Mi voglia accompagnare con la sua preghiera e benedizione, e mi abbia,
ovunque
e per sempre, suo
dev.mo e aff.mo figlio in Gesù Cristo e nella santa
Madonna
Sac. Luigi Orione
dei figli della Div. Provv.za
Mando ossequî a don Francesco e a tutti della casa Vescovile.
P. S. Roma, il dì XI / 2 [1]926
Ho scritto, e poi mi vergognai di mandarla.
Ora, benché senta che troppa è la libertà dello sfogo,
né sarebbe da inviarsi ad un Vescovo, la mando, quasi atto di fraterna di lezione
verso il caro morto, che vostra Eccellenza rev.ma non ha potuto forse conoscere
perché quegli anni, oramai, si eran fatti lontani.
Non ho più testa né tempo a rifare, - perdoni dunque anche gli sgorbi e cancellature
Nei passati giorni avevo scritto a v.

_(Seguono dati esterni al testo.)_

(* ===== verification/LogSpec.v ===== *)
(** * The promises of the log *)

From S2P Require Import Prelude CString Paths Os OsFacts Platform Fs FsFacts CopyFacts Config ConfigFacts Queue AppState Log LogFacts App Examples Demo.

(** A record as its caller gives it. *)
Record emission := Emission {
  em_level : cstr;
  em_operation : cstr;
  em_source : cstr;
  em_target : cstr;
  em_additional : cstr;
  em_message : cstr;
}.

Section Claims.
Context `{Clock} `{!Allocator syseba_log_record_t}.

Definition emit (a : syseba_app_t) (e : emission) : syseba_app_t :=
  exec (syseba_log_emit (em_level e) (em_operation e) (em_source e) (em_target e)
          (em_additional e) (em_message e)) a.
Definition emission_line (now : Z) (e : emission) : cstr :=
  record_line (make_record now (em_level e) (em_operation e) (em_source e) (em_target e)
                 (em_additional e) (em_message e)).

Lemma emit_ring es a0 a :
  os_time (app_os a) = os_time (app_os a0) ->
  length (recent_logs (app_recent a)) <> 0%nat ->
  app_recent (fold_left emit es a) =
    fold_left (fun r l => ring_add l r) (map (emission_line (os_time (app_os a0))) es) (app_recent a).
Proof.
  revert a. induction es as [|e es IH]; intros a Ht Hc; [done|]. simpl.
  assert (only_log a (emit a e)) as [] by apply only_log_emit.
  assert (app_recent (emit a e) = ring_add (emission_line (os_time (app_os a0)) e) (app_recent a)) as Er.
  { unfold emit, emission_line. rewrite <- Ht. apply recent_emit. unfold ring_capacity, zlen. lia. }
  rewrite IH, Er; [done|congruence|]. rewrite Er. unfold ring_add. simpl. by rewrite length_insert.
Qed.

(** After any sequence of log calls on a new application,
    the ring gives back the last lines in order, at most as many as it holds (500) and
    as the reader asks for. *)
Theorem recent_shows_last_lines config options host es limit :
  0 <= limit ->
  recent_read limit (app_recent (fold_left emit es (syseba_app_init config options host))) =
    lastn (Nat.min 500 (Z.to_nat limit)) (map (emission_line (os_time host)) es).
Proof.
  intros Hl. rewrite (emit_ring es (syseba_app_init config options host)).
  2: done. 2: { cbn [app_recent recent_logs syseba_app_init]. by rewrite length_replicate. }
  cbn [app_recent syseba_app_init].
  apply recent_read_spec; [done| |done]. by apply (ring_of_fold 500).
Qed.

(** C37: [syseba_log_tail] of a log of complete lines gives its
    last [n] lines; when the file ends in a line without a newline, it gives that line
    after the last [n] complete ones, one more than was asked for. *)
Theorem tail_shows_last_lines path k m ls fragment n s :
  quiet s -> k <> [] -> resolve s false path = Found k ->
  os_fs s !! k = Some (NReg m (log_text ls ++ fragment)) ->
  Forall plain_line ls -> fragment = [] \/ plain_line fragment -> 0 <= n ->
  value (syseba_log_tail path n) s =
    Some (lastn (Z.to_nat n) ls ++ if nonempty fragment then [fragment] else []).
Proof.
  intros Hq Hk0 Hr Hk Hp Hf Hn.
  destruct (log_tail_quiet path k m (log_text ls ++ fragment) n s) as (s' & E & _); [done..|].
  unfold value. rewrite E. simpl. f_equal. destruct Hf as [->|Hf].
  - by rewrite !app_nil_r, log_tail_lines.
  - rewrite log_tail_fragment by done. destruct Hf as [Hf _]. by destruct fragment.
Qed.
End Claims.

Example recent_shows_last_lines_witness :
  recent_read 2 (app_recent (fold_left emit
      (map (Emission (c!"INFO") [] [] [] []) [c!"one"; c!"two"; c!"three"])
      (demo_app (example_host []))))
  = map (emission_line 0) (map (Emission (c!"INFO") [] [] [] []) [c!"two"; c!"three"]).
Proof. apply (recent_shows_last_lines demo_config demo_options (example_host [])
  (map (Emission (c!"INFO") [] [] [] []) [c!"one"; c!"two"; c!"three"]) 2). lia. Defined.

Definition logged_host : os :=
  with_fs (<[[c!"log.txt"] := NReg example_meta (log_text [c!"one"; c!"two"] ++ c!"thr")]> example_fs)
    (example_host []).

Lemma plain_line_b l :
  nonempty l && negb (existsb (ceq NEWLINE) l)
    && match last l with Some c => negb (ceq c RETURN) | None => false end = true -> plain_line l.
Proof.
  intros H. apply andb_true_iff in H as [H Hl]. apply andb_true_iff in H as [H Hn].
  split; [by destruct l|]. split.
  - intros Hin. apply list_elem_of_In in Hin. apply negb_true_iff in Hn.
    assert (existsb (ceq NEWLINE) l = true); [|congruence]. apply existsb_exists. exists NEWLINE.
    split; [done|apply ceq_refl].
  - intros c E. rewrite E in Hl. apply negb_true_iff, ceq_false in Hl. done.
Qed.

Example tail_shows_last_lines_witness :
  value (syseba_log_tail (c!"/log.txt") 1) logged_host = Some [c!"two"; c!"thr"].
Proof.
  apply (tail_shows_last_lines (c!"/log.txt") [c!"log.txt"] example_meta [c!"one"; c!"two"] (c!"thr") 1
           logged_host).
  - reflexivity.
  - done.
  - by vm_compute.
  - by vm_compute.
  - repeat constructor; by apply plain_line_b.
  - right. by apply plain_line_b.
  - done.
Defined.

Eccellenza altra lettera, per ben altro.
Ho riflettuto poi meglio, e per ora lascio lì.
Con rinnovata venerazione bacio il sacro anello, e mando ossequî
anche da tutti questi.
Dev.mo in n. Signore e nella santa Madonna
Sac. Luigi Orione
dei Figli della D. Pr.
Tanti rispetti a don Francesco e a tutti della famiglia Vescovile.